6.4. Introduction to SLURM#

SLURM is like a manager for a group of powerful computers. It helps you schedule and run tasks on these computers efficiently. Think of it as a smart assistant that helps you book time on a shared resource, like a community kitchen, so everyone gets a turn without conflicts.

Imagine you want to cook a meal in a community kitchen. You need to book a time slot and specify what resources (like stove, oven, and counter space) you need. salloc as we will se in what follows is the command you use to book these resources for an interactive session.

6.4.1. A toy example#

Suppose also that you want to utilize GPU resources to run the following code (file names gpu_test.py):

# gpu_test.py

import torch

def main():
    # Check if GPU is available
    if torch.cuda.is_available():
        print("GPU is available.")
        # Perform a simple tensor operation on the GPU
        x = torch.tensor([1.0, 2.0, 3.0], device='cuda')
        y = torch.tensor([4.0, 5.0, 6.0], device='cuda')
        z = x + y
        print(f"Result of tensor addition on GPU: {z}")
    else:
        print("GPU is not available.")

if __name__ == "__main__":
    main()

To load the conda module:

module load anaconda3/2023.09

Create a virtual environment

conda create --name myenv

Activate the environment

conda activate myenv

Install the packages you need. For example, you may need to install torch. You can do this with pip install or conda install the name of the package.

6.4.2. Interactive execution#

Suppose that you logged to astral.

You want to allocate GPU resources for your code. You can book resources with salloc:

salloc -N 1 -n 1 -t 0:20:00 --gpus=1

Here:

  • -N: is the number of nodes

  • -n: is the number of tasks

  • -t: is the time allocation

  • --gpus: specifies the GPUs utilized

You can also use:

  • --ntasks=1: This means you are booking 1 CPUs.

  • --mem=4G: This means you need 4GB of memory.

  • --time=01:00:00: This means you want allocation for an hour.

This should produce a output similar to

salloc: Granted job allocation 45381
salloc: Nodes as01 are ready for job
salloc: Granted job allocation 12345
salloc: Waiting for resource configuration
salloc: Nodes compute-node-01 are ready for job

–>

You then run your code as python gpu_test.py

6.4.3. Submitting jobs through sbatch#

Once you have written your script or executable file, you can submit it as a job to be executed on the SLURM cluster using the sbatch command. This allows you to run your code in a batch mode, without the need for an interactive session.

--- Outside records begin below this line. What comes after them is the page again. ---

(* ===== verification/FieldsIdsMap.v ===== *)
(** * The fields ids map (milli/src/fields_ids_map.rs)

    A field id is a [u16].  [well_formed] is the agreement of the two maps and
    the freshness of the next id; [fields_ids_map_life] follows a map through
    any sequence of insertions and removals.  Other files use it qualified. *)
From S2P Require Import Prelude.

(** [FieldId] is [u16]. *)
Abbreviation FieldId := N.
Definition u16_max : N := 65535.

Record FieldsIdsMap := mkFieldsIdsMap {
  names_ids : gmap string FieldId;
  ids_names : gmap FieldId string;
  next_id : option FieldId
}.

Implicit Types (self : FieldsIdsMap) (nm : string) (i : FieldId).

Definition new : FieldsIdsMap := mkFieldsIdsMap ∅ ∅ (Some 0%N).

Definition len self : nat := size (names_ids self).
Definition is_empty self : bool := bool_decide (names_ids self = ∅).

(** [u16::checked_add(1)]. *)
Definition checked_succ i : option FieldId :=
  if (i <? u16_max)%N then Some (i + 1)%N else None.

Definition insert nm self : option FieldId * FieldsIdsMap :=
  match names_ids self !! nm with
  | Some i => (Some i, self)
  | None =>
      match next_id self with
      | None => (None, self)
      | Some i =>
          (Some i, {| names_ids := <[nm := i]> (names_ids self);
                      ids_names := <[i := nm]> (ids_names self);
                      next_id := checked_succ i |})
      end
  end.

Definition id nm self : option FieldId := names_ids self !! nm.
Definition name i self : option string := ids_names self !! i.

Definition remove nm self : option FieldId * FieldsIdsMap :=
  match names_ids self !! nm with
  | None => (None, self)
  | Some i =>
      (match ids_names self !! i with Some _ => Some i | None => None end,
       {| names_ids := delete nm (names_ids self);
          ids_names := delete i (ids_names self);
          next_id := next_id self |})
  end.

(** [BTreeMap::iter] runs in the order of the ids. *)
Definition by_id (x y : FieldId * string) : Prop := (x.1 ≤ y.1)%N.
#[export] Instance by_id_dec x y : Decision (by_id x y).
Proof. unfold by_id. apply _. Defined.

Definition iter self : list (FieldId * string) := merge_sort by_id (map_to_list (ids_names self)).
Definition ids self : list FieldId := (iter self).*1.
Definition names self : list string := (iter self).*2.

(** ** Well-formedness *)

(** The bound below which every id was given out. *)
Definition bound self : N := match next_id self with Some i => i | None => 65536%N end.

Record well_formed self : Prop := {
  wf_bijection nm i : names_ids self !! nm = Some i ↔ ids_names self !! i = Some nm;
  wf_below i nm : ids_names self !! i = Some nm → (i < bound self)%N;
  wf_next i : next_id self = Some i → (i ≤ u16_max)%N
}.

Lemma new_well_formed : well_formed new.
Proof.
  split; simpl; [intros; by rewrite !lookup_empty|intros i nm; by rewrite lookup_empty|].
  by intros i [= <-].
Qed.

Lemma checked_succ_bound i :
  (i ≤ u16_max)%N →
  match checked_succ i with Some j => j | None => 65536%N end = (i + 1)%N ∧
  (∀ j, checked_succ i = Some j → (j ≤ u16_max)%N).
Proof.
  unfold checked_succ, u16_max. destruct (N.ltb_spec i 65535); split;
    try (intros ? [= <-]); try done; lia.
Qed.

Section well_formed_lemmas.
Context self (Hwf : well_formed self).

Lemma next_is_fresh i : next_id self = Some i → ids_names self !! i = None.
Proof.
  intros Hn. destruct (ids_names self !! i) as [nm|] eqn:Hi; [|done].
  apply (wf_below _ Hwf) in Hi. unfold bound in Hi. rewrite Hn in Hi. lia.
Qed.

Lemma insert_bound nm : (bound self ≤ bound (insert nm self).2)%N.
Proof.
  unfold insert. destruct (names_ids self !! nm); [done|].
  destruct (next_id self) as [i|] eqn:Hn; [|done]. unfold bound. simpl. rewrite Hn.
  destruct (checked_succ_bound i (wf_next _ Hwf i Hn)) as [-> _]. lia.
Qed.

Lemma insert_well_formed nm : well_formed (insert nm self).2.
Proof.
  unfold insert. destruct (names_ids self !! nm) as [i|] eqn:Hnm; [done|].
  destruct (next_id self) as [i|] eqn:Hn; [|done].
  pose proof (next_is_fresh i Hn) as Hi.
  destruct (checked_succ_bound i (wf_next _ Hwf i Hn)) as [Hb Hmax].
  split; simpl; [intros nm' j|intros j nm'|done].
  - destruct (decide (nm = nm')) as [<-|Hnm'], (decide (i = j)) as [<-|Hj].
    + by simplify_map_eq.
    + simplify_map_eq. rewrite <- (wf_bijection _ Hwf). naive_solver.
    + simplify_map_eq. rewrite (wf_bijection _ Hwf). naive_solver.
    + simplify_map_eq. apply (wf_bijection _ Hwf).
  - unfold bound. simpl. rewrite Hb. destruct (decide (i = j)) as [<-|Hj]; [lia|].
    rewrite lookup_insert_ne by done. intros Hj'%(wf_below _ Hwf).
    unfold bound in Hj'. rewrite Hn in Hj'. lia.
Qed.

Lemma remove_well_formed nm : well_formed (remove nm self).2.
Proof.
  unfold remove. destruct (names_ids self !! nm) as [i|] eqn:Hnm; [|done].
  pose proof (proj1 (wf_bijection _ Hwf nm i) Hnm) as Hi.
  split; simpl; [intros nm' j|intros j nm'|apply (wf_next _ Hwf)].
  - rewrite !lookup_delete_Some, (wf_bijection _ Hwf nm' j). split.
    + intros [Hne Hj]. split; [|done]. intros <-. congruence.
    + intros [Hne Hj]. split; [|done]. intros <-.
      apply (wf_bijection _ Hwf) in Hj. congruence.
  - intros [_ Hj]%lookup_delete_Some. by apply (wf_below _ Hwf) in Hj.
Qed.

(** A successful insertion knows the field afterwards; only the limit makes it
    fail. *)
Lemma insert_result nm :
  match insert nm self with
  | (Some i, self') =>
      id nm self' = Some i ∧ name i self' = Some nm ∧
      (∀ nm', nm' ≠ nm → id nm' self' = id nm' self) ∧
      (∀ j nm', name j self = Some nm' → name j self' = Some nm')
  | (None, self') => self' = self ∧ id nm self = None ∧ next_id self = None
  end.
Proof.
  unfold insert, id, name. destruct (names_ids self !! nm) as [i|] eqn:Hnm.
  - split; [done|]. split; [by apply (wf_bijection _ Hwf)|done].
  - destruct (next_id self) as [i|] eqn:Hn; [|done]. simpl.
    pose proof (next_is_fresh i Hn). split_and!.
    + by rewrite lookup_insert_eq.
    + by rewrite lookup_insert_eq.
    + intros nm' Hne. by rewrite lookup_insert_ne.
    + intros j nm' Hj. rewrite lookup_insert_ne by congruence. done.
Qed.
End well_formed_lemmas.

(** ** The life of a map *)
Inductive Op := Insert (nm : string) | Remove (nm : string).

Definition step self (op : Op) : FieldsIdsMap :=
  match op with Insert nm => (insert nm self).2 | Remove nm => (remove nm self).2 end.

Definition run (ops : list Op) self : FieldsIdsMap := foldl step self ops.

Lemma step_well_formed self op : well_formed self → well_formed (step self op).
Proof. destruct op; intros; [by apply insert_well_formed|by apply remove_well_formed]. Qed.

Lemma run_well_formed ops self : well_formed self → well_formed (run ops self).
Proof.
  revert self. induction ops as [|op ops IH]; intros self Hwf; [done|].
  by apply IH, step_well_formed.
Qed.

Lemma step_bound self op : well_formed self → (bound self ≤ bound (step self op))%N.
Proof.
  intros Hwf. destruct op as [nm|nm]; simpl; [by apply insert_bound|].
  unfold remove. by destruct (names_ids self !! nm).
Qed.

(** A name under an id below the bound was there before. *)
Lemma step_keeps_ids self op i nm :
  well_formed self → (i < bound self)%N →
  name i (step self op) = Some nm → name i self = Some nm.
Proof.
  intros Hwf Hi. unfold name. destruct op as [nm'|nm']; simpl.
  - unfold insert. destruct (names_ids self !! nm'); [done|].
    destruct (next_id self) as [j|] eqn:Hn; [|done]. simpl.
    unfold bound in Hi. rewrite Hn in Hi. by rewrite lookup_insert_ne by lia.
  - unfold remove. destruct (names_ids self !! nm'); [|done]. simpl.
    by intros [_ ?]%lookup_delete_Some.
Qed.

Lemma run_keeps_ids ops self i nm :
  well_formed self → (i < bound self)%N →
  name i (run ops self) = Some nm → name i self = Some nm.
Proof.
  revert self. induction ops as [|op ops IH]; intros self Hwf Hi Hnm; [done|].
  apply (step_keeps_ids self op); [done..|]. apply IH; [by apply step_well_formed| |done].
  pose proof (step_bound self op Hwf). lia.
Qed.

Definition is_insert (op : Op) : bool := match op with Insert _ => true | Remove _ => false end.

Lemma run_inserts_size ops self :
  forallb is_insert ops = true → well_formed self → N.of_nat (len self) = bound self →
  N.of_nat (len (run ops self)) = bound (run ops self).
Proof.
  revert self. induction ops as [|op ops IH]; intros self Hops Hwf Hlen; [done|].
  cbn [forallb] in Hops. apply andb_true_iff in Hops as [Hop Hops].
  apply (IH (step self op)); [done|by apply step_well_formed|].
  destruct op as [nm|]; [|done]. unfold step, insert.
  destruct (names_ids self !! nm) eqn:Hnm; [done|].
  destruct (next_id self) as [i|] eqn:Hn; [|done]. unfold len, bound in *. simpl.
  rewrite map_size_insert_None by done. rewrite Hn in Hlen.
  destruct (checked_succ_bound i (wf_next _ Hwf i Hn)) as [-> _]. lia.
Qed.

(** ** Iteration *)
#[export] Instance by_id_total : Total by_id.
Proof. intros [i ?] [j ?]. unfold by_id. simpl. lia. Qed.
#[export] Instance by_id_trans : Transitive by_id.
Proof. intros [i ?] [j ?] [k ?]. unfold by_id. simpl. lia. Qed.

Lemma iter_elem self i nm : (i, nm) ∈ iter self ↔ name i self = Some nm.
Proof. unfold iter. rewrite merge_sort_Permutation. apply elem_of_map_to_list. Qed.

Lemma sorted_ids (l : list (FieldId * string)) :
  StronglySorted by_id l → NoDup l.*1 → StronglySorted N.lt l.*1.
Proof.
  induction 1 as [|[i nm] l Hl IH Hi]; intros Hnd; [constructor|].
  rewrite fmap_cons in *. apply NoDup_cons in Hnd as [Hnot Hnd]. constructor; [auto|].
  apply Forall_forall. intros j Hj. apply list_elem_of_fmap in Hj as ([j' nm'] & -> & Hj).
  rewrite Forall_forall in Hi. specialize (Hi _ Hj). unfold by_id in Hi. simpl in *.
  assert (i ≠ j'); [|lia]. intros ->. apply Hnot. apply list_elem_of_fmap.
  by exists (j', nm').
Qed.

Lemma ids_increase self : StronglySorted N.lt (ids self).
Proof.
  apply sorted_ids; [apply (StronglySorted_merge_sort _)|].
  unfold iter. rewrite merge_sort_Permutation. apply NoDup_fst_map_to_list.
Qed.

(** The life of a fields ids map.  Whatever fields are inserted and removed
    from the empty map on, names and ids stay in bijection; an id that was
    given to a name is never given to another one, even after the field was
    removed; a known name keeps its id; the iteration lists the known fields
    in the order of the ids.  Without removals an insertion fails exactly when
    65 536 fields are known. *)
Theorem fields_ids_map_life ops :
  let self := run ops new in
  well_formed self ∧
  (∀ ops' nm nm' i,
    id nm self = Some i → name i (run ops' self) = Some nm' → nm' = nm) ∧
  (∀ nm i, id nm self = Some i → insert nm self = (Some i, self)) ∧
  StronglySorted N.lt (ids self) ∧
  (∀ i nm, (i, nm) ∈ iter self ↔ id nm self = Some i) ∧
  (forallb is_insert ops = true → ∀ nm,
    (insert nm self).1 = None ↔ id nm self = None ∧ N.of_nat (len self) = 65536%N).
Proof.
  intros self. assert (well_formed self) as Hwf by apply run_well_formed, new_well_formed.
  split_and!; [done|..].
  - intros ops' nm nm' i Hid Hnm. apply (wf_bijection _ Hwf) in Hid.
    apply run_keeps_ids in Hnm; [|done|by apply (wf_below _ Hwf) in Hid].
    unfold name in Hnm. congruence.
  - intros nm i Hid. unfold insert. unfold id in Hid. by rewrite Hid.
  - apply ids_increase.
  - intros i nm. rewrite iter_elem. symmetry. apply (wf_bijection _ Hwf).
  - intros Hops nm. pose proof (run_inserts_size ops new Hops new_well_formed eq_refl) as Hlen.
    fold self in Hlen. unfold insert, id. rewrite Hlen. unfold bound.
    destruct (names_ids self !! nm); [naive_solver|].
    destruct (next_id self) as [i|] eqn:Hn; [|naive_solver]. simpl.
    pose proof (wf_next _ Hwf i Hn). unfold u16_max in *. naive_solver lia.
Qed.

(** ** Witnesses *)
Module Demo.

(** The test of the source, with a removal at the end. *)
Definition ops : list Op :=
  [Insert "id"; Insert "title"; Insert "description"; Insert "id"; Insert "title"].

Example ids_of_ops : iter (run ops new) = [(0%N, "id"); (1%N, "title"); (2%N, "description")].
Proof. vm_compute. reflexivity. Qed.

(** The id of a removed field is not given again. *)
Example removed_id :
  id "title" (run (ops ++ [Remove "title"; Insert "title"]) new) = Some 3%N.
Proof. vm_compute. reflexivity. Qed.

Lemma fields_ids_map_life_witness :
  forallb is_insert ops = true ∧ id "title" (run ops new) = Some 1%N ∧
  name 1%N (run [Remove "id"] (run ops new)) = Some "title" ∧ "title" = "title" ∧
  (insert "date" (run ops new)).1 ≠ None.
Proof.
  destruct (fields_ids_map_life ops) as (_ & Hsame & _ & _ & _ & Hfail).
  assert (id "title" (run ops new) = Some 1%N) as Hid by (vm_compute; reflexivity).
  assert (name 1%N (run [Remove "id"] (run ops new)) = Some "title") as Hname
    by (vm_compute; reflexivity).
  split; [reflexivity|]. split; [done|]. split; [done|].
  split; [by apply (Hsame [Remove "id"] "title" "title" 1%N)|].
  rewrite (Hfail eq_refl "date"). vm_compute. intros [_ ?]. discriminate.
Defined.
End Demo.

To submit a job using sbatch, you need to create a submission script that specifies the necessary resources and commands for your job. Here’s an example of a submission script, you can name it run_job.csh, ofcourse we need to modify some info here:

#!/bin/tcsh
#SBATCH -J gpu_test_job        # Job name
#SBATCH --output=/sciclone/scr10/cfanelli/test/output.log        # Output file
#SBATCH --error=/sciclone/scr10/cfanelli/test/error.log       # Error file
#SBATCH -N 1                   # Number of nodes
#SBATCH -n 1                   # Number of tasks/cores per node
#SBATCH --gres=gpu:1           # Request 1 GPU
#SBATCH -t 0:10:00             # Runtime in hh:mm:ss


# Load the necessary modules (if required)
module load anaconda3/2023.09

# Activate your Python virtual environment
conda activate mytestenv

# Run your Python script
python gpu_test.py > gpu_test_output.txt

# Deactivate the environment (optional)
# conda deactivate

Let’s break down the different parts of the submission script:

  • #!/bin/bash: This line specifies the interpreter to be used for the script (in this case, Bash).

  • #SBATCH --job-name=myjob (or -J): This line sets the name of your job. You can choose any name you like.

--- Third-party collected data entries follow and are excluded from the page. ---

(* ===== verification/DocFlatten.v ===== *)
(** * Flattening stored documents (milli/src/update/index_documents/transform.rs)

    [flatten_from_fields_ids_map] flattens the stored document that an addition
    brings, only when one of its fields is nested; [flatten_reindexed] is the
    step that a reindexing takes for each document.  The reference is the list
    of scalars of each path of the document as the user sent it
    ([document_scalars]). *)
From S2P Require Import Prelude Json Flatten Obkv.
From S2P Require FieldsIdsMap Concrete.
Import FieldsIdsMap (FieldId, FieldsIdsMap).

Section doc_flatten.
Context {O : Obkv} {Number : Type} {J : SerdeJson Number} {S : SortById}.

(** ** The operations *)

(** The loop that sets the nested fields apart from the others. *)
Fixpoint split_fields (fields_ids_map : FieldsIdsMap) (obkv : list (FieldId * bytes))
    (key_value : list (FieldId * bytes)) (doc : Map Number) :
    outcome MilliError (list (FieldId * bytes) * Map Number) :=
  match obkv with
  | [] => Ok (key_value, doc)
  | (key, value) :: obkv =>
      if should_flatten_from_unchecked_slice value then
        name ← ok_or (FieldsIdsMap.name key fields_ids_map) (FieldIdMapMissingEntry key);
        value ← ok_or (from_slice value) SerdeJsonError;
        split_fields fields_ids_map obkv key_value (map_insert name value doc)
      else split_fields fields_ids_map obkv (key_value ++ [(key, value)]) doc
  end.

(** [self.fields_ids_map.insert(&key).ok_or(AttributeLimitReached)?]. *)
Definition insert_field (name : string) : ST FieldsIdsMap MilliError FieldId := λ self,
  let '(fid, self) := FieldsIdsMap.insert name self in
  (ok_or fid AttributeLimitReached, self).

(** The loop that gives ids to the fields that the flattening generated. *)
Fixpoint insert_flattened (flattened : Map Number) (key_value : list (FieldId * bytes)) :
    ST FieldsIdsMap MilliError (list (FieldId * bytes)) :=
  match flattened with
  | [] => mret key_value
  | (key, value) :: flattened =>
      fid ← insert_field key;
      insert_flattened flattened (key_value ++ [(fid, to_vec value)])
  end.

(** Two values of one field become one array. *)
Definition merge_values (value1 value2 : Json Number) : Json Number :=
  match value1, value2 with
  | JArray l, JArray r => JArray (l ++ r)
  | JArray array, value | value, JArray array => JArray (array ++ [value])
  | l, r => JArray [l; r]
  end.

(** One turn of the loop over [key_value.windows(2)]. *)
Definition write_window (st : bool * KvWriter)
    (window : (FieldId * bytes) * (FieldId * bytes)) : outcome MilliError (bool * KvWriter) :=
  let '(skip_next_value, writer) := st in
  let '((key1, value1), (key2, value2)) := window in
  if skip_next_value then Ok (false, writer)
  else if decide (key1 = key2) then
    value1 ← ok_or (from_slice value1) SerdeJsonError;
    value2 ← ok_or (from_slice value2) SerdeJsonError;
    writer ← ok_or (kv_insert writer key1 (to_vec (merge_values value1 value2))) IoError;
    Ok (true, writer)
  else
    writer ← ok_or (kv_insert writer key1 value1) IoError;
    Ok (false, writer).

Definition windows {A} (l : list A) : list (A * A) := zip l (tail l).

Fixpoint write_windows (st : bool * KvWriter)
    (l : list ((FieldId * bytes) * (FieldId * bytes))) : outcome MilliError (bool * KvWriter) :=
  match l with
  | [] => Ok st
  | window :: l => st ← write_window st window; write_windows st l
  end.

Definition create_obkv_from_key_value (key_value : list (FieldId * bytes)) :
    outcome MilliError kv :=
  '(skip_next_value, writer) ← write_windows (false, kv_new) (windows key_value);
  if skip_next_value : bool then Ok (kv_finish writer)
  else
    match last key_value with
    | None => Panic "called `Option::unwrap()` on a `None` value"
    | Some (key, value) =>
        writer ← ok_or (kv_insert writer key value) IoError;
        Ok (kv_finish writer)
    end.

Definition flatten_from_fields_ids_map (obkv : kv) :
    ST FieldsIdsMap MilliError (option kv) :=
  if forallb (λ '(_, value), negb (should_flatten_from_unchecked_slice value)) (kv_iter obkv)
  then mret None
  else
    self ← st_get;
    '(key_value, doc) ← st_lift (split_fields self (kv_iter obkv) [] []);
    key_value ← insert_flattened (flatten doc) key_value;
    buffer ← st_lift (create_obkv_from_key_value (sort_unstable_by_key key_value));
    mret (Some buffer).

(** ** Reindexing *)

(** The loop that reads the whole document back. *)
Fixpoint read_fields (fields_ids_map : FieldsIdsMap) (obkv : list (FieldId * bytes))
    (doc : Map Number) : outcome MilliError (Map Number) :=
  match obkv with
  | [] => Ok doc
  | (k, v) :: obkv =>
      key ← ok_or (FieldsIdsMap.name k fields_ids_map) (FieldIdMapMissingEntry k);
      value ← ok_or (from_slice v) SerdeJsonError;
      read_fields fields_ids_map obkv (map_insert key value doc)
  end.

(** The known fields come first, in the order of their ids. *)
Definition sort_known_first (fields_ids_map : FieldsIdsMap) (flattened : Map Number) :
    Map Number :=
  (sort_unstable_by_key
    ((λ e : string * Json Number,
      (default FieldsIdsMap.u16_max (FieldsIdsMap.id e.1 fields_ids_map), e)) <$> flattened)).*2.

(** The loop that writes the flattened document. *)
Fixpoint write_flattened (flattened : Map Number) (writer : KvWriter) :
    ST FieldsIdsMap MilliError KvWriter :=
  match flattened with
  | [] => mret writer
  | (key, value) :: flattened =>
      fid ← insert_field key;
      writer ← st_lift (ok_or (kv_insert writer fid (to_vec value)) IoError);
      write_flattened flattened writer
  end.

Definition flatten_reindexed (obkv : kv) : ST FieldsIdsMap MilliError kv :=
  new_fields_ids_map ← st_get;
  doc ← st_lift (read_fields new_fields_ids_map (kv_iter obkv) []);
  writer ← write_flattened (sort_known_first new_fields_ids_map (flatten doc)) kv_new;
  mret (kv_finish writer).

(** The document as the reindexing stores it again: its fields under the ids of
    the new map, in the order of these ids. *)
Definition reorder_fields (old_fields_ids_map new_fields_ids_map : FieldsIdsMap) (obkv : kv) :
    outcome MilliError kv :=
  writer ← kv_insert_all kv_new
    (omap (λ '(id, name),
      v ← (FieldsIdsMap.id name old_fields_ids_map ≫= kv_get obkv);
      Some (id, v)) (FieldsIdsMap.iter new_fields_ids_map));
  Ok (kv_finish writer).
End doc_flatten.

  • #SBATCH --output=output.log: This line specifies the file where the standard output of your job will be written.

  • #SBATCH --error=error.log: This line specifies the file where the standard error of your job will be written.

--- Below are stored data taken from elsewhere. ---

Lemma add_additions :
  Forall (λ v, v.1 = Addition) (versions self' n).
Proof.
  rewrite versions_after_add, decide_True by done. apply Forall_app.
  split; [apply own_versions|]. apply Forall_fmap, Forall_true. done.
Qed.

Lemma after_add_builder e' n' :
  new_external_documents_ids_builder self' !! e' = Some n' →
  (e' = e ∧ n' = n) ∨
  (e' ≠ e ∧ n' ≠ n ∧ new_external_documents_ids_builder self !! e' = Some n').
Proof.
  unfold self', after_add. cbn. intros [[<- <-]|[Hne He']]%lookup_insert_Some; [by left|right].
  split_and!; [done| |done]. intros ->. apply Hne. symmetry. by apply id_is_own.
Qed.

Lemma after_add_inv : tr_inv index self'.
Proof.
  pose proof own_versions as (Hown & Hu32 & Hfresh & _).
  assert (∀ n', n' ≠ n → versions self' n' = versions self n') as Hsame.
  { intros n' Hne. by rewrite versions_after_add, decide_False, app_nil_r. }
  split; try done.
  - eapply extends_trans; [apply (ti_extends _ _ Hinv)|done].
  - intros d Hd. destruct (Hrem d Hd) as [Hd' Hne].
    destruct (ti_remaining _ _ Hinv d Hd') as (? & ? & Hsort & Hb). split_and!; [done|done|..].
    + unfold self', after_add. cbn. rewrite fmap_app, elem_of_app. intros [?|Hin]; [done|].
      unfold adding in Hin. rewrite <- list_fmap_compose in Hin.
      apply list_elem_of_fmap in Hin as (? & -> & _). done.
    + intros e' [[_ ->]|(_ & _ & He')]%after_add_builder; [done|]. by apply (Hb e').
  - intros e' n' [[-> ->]|(_ & Hne & He')]%after_add_builder.
    + split_and!; [done|done| |apply add_additions|cbn; set_solver].
      rewrite versions_after_add, decide_True by done. intros [_ Hnil]%app_nil.
      by apply fmap_nil_inv in Hnil.
    + rewrite (Hsame n' Hne). destruct (ti_builder _ _ Hinv e' n' He') as (? & ? & ? & ? & ?).
      split_and!; try done. cbn. set_solver.
  - intros e1 e2 n' [[-> ->]|(_ & Hne & He1)]%after_add_builder
      [[-> Hn']|(_ & Hne2 & He2)]%after_add_builder; try done.
    by apply (ti_inj _ _ Hinv e1 e2 n').
  - intros e' n' d [[-> ->]|(_ & _ & He')]%after_add_builder Hd; [by apply Hrep_e|].
    apply Hrep. by apply (ti_replaced _ _ Hinv e' n').
  - intros d [Hd|Hd]%Hrep_only; [by apply (ti_replaced_ids _ _ Hinv)|by exists e].
  - intros n'. unfold self', after_add. cbn. intros [->%elem_of_singleton|Hin]%elem_of_union.
    + exists e. apply lookup_insert_eq.
    + destruct (ti_new _ _ Hinv n' Hin) as [e' He'].
      destruct (decide (e' = e)) as [->|Hne]; [|exists e'; by rewrite lookup_insert_ne].
      exists e. rewrite lookup_insert_eq. destruct Hn as [He|[He _]]; congruence.
  - intros n' Hno. destruct (decide (n' = n)) as [->|Hne].
    + destruct (Hno e). apply lookup_insert_eq.
    + rewrite (Hsame n' Hne). apply (ti_unused _ _ Hinv). intros e' He'. apply (Hno e').
      unfold self', after_add. cbn. rewrite lookup_insert_ne; [done|]. intros ->.
      destruct Hn as [He|[He _]]; congruence.
  - intros n'. destruct (decide (n' = n)) as [->|Hne].
    + exists (versions self' n), []. rewrite app_nil_r. split_and!; [done|apply add_additions|by left].
    + rewrite (Hsame n' Hne). apply (ti_deletion_last _ _ Hinv).
  - apply Forall_app. split.
    + eapply Forall_impl; [apply (ti_versions _ _ Hinv)|]. cbn. intros x.
      by apply doc_ok_extends.
    + unfold adding. apply Forall_fmap. eapply Forall_impl; [exact Hok|]. done.
  - apply Forall_app. split.
    + eapply Forall_impl; [apply (ti_flattened _ _ Hinv)|]. cbn. intros x.
      by apply doc_ok_extends.
    + unfold adding. apply Forall_fmap. eapply Forall_impl; [exact Hfls|]. done.
  - unfold self', after_add. cbn. rewrite !fmap_app, (ti_same _ _ Hinv). f_equal.
    unfold adding. rewrite <- !list_fmap_compose.
    clear - Hlen. revert fls Hlen. induction os as [|o l IH]; intros [|fl fls'] Hlen; try done.
    rewrite !fmap_cons. f_equal. apply IH. by injection Hlen.
Qed.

  • #SBATCH --ntasks=1: This line specifies the number of tasks (CPUs) to allocate for your job. You can adjust this number based on the requirements of your code.

  • #SBATCH --mem=1G: This line if present specifies the amount of memory to allocate per node for your job. Again, you can adjust this based on your code’s memory requirements.

  • #SBATCH --time=01:00:00: This line sets the walltime limit for your job. It specifies the maximum amount of time your job can run.

To submit your job, save the submission script to a file (e.g., myscript.csh) and use the following command:

sbatch run_job.csh

This will submit your job to the SLURM cluster, and you will receive a job ID as output. You can use this job ID to monitor the status of your job using the squeue command.

That’s it! You have successfully submitted a job using SLURM. Now you can sit back and let SLURM manage the execution of your code on the cluster.

To check your submitted jobs, do:

squeue -u your_username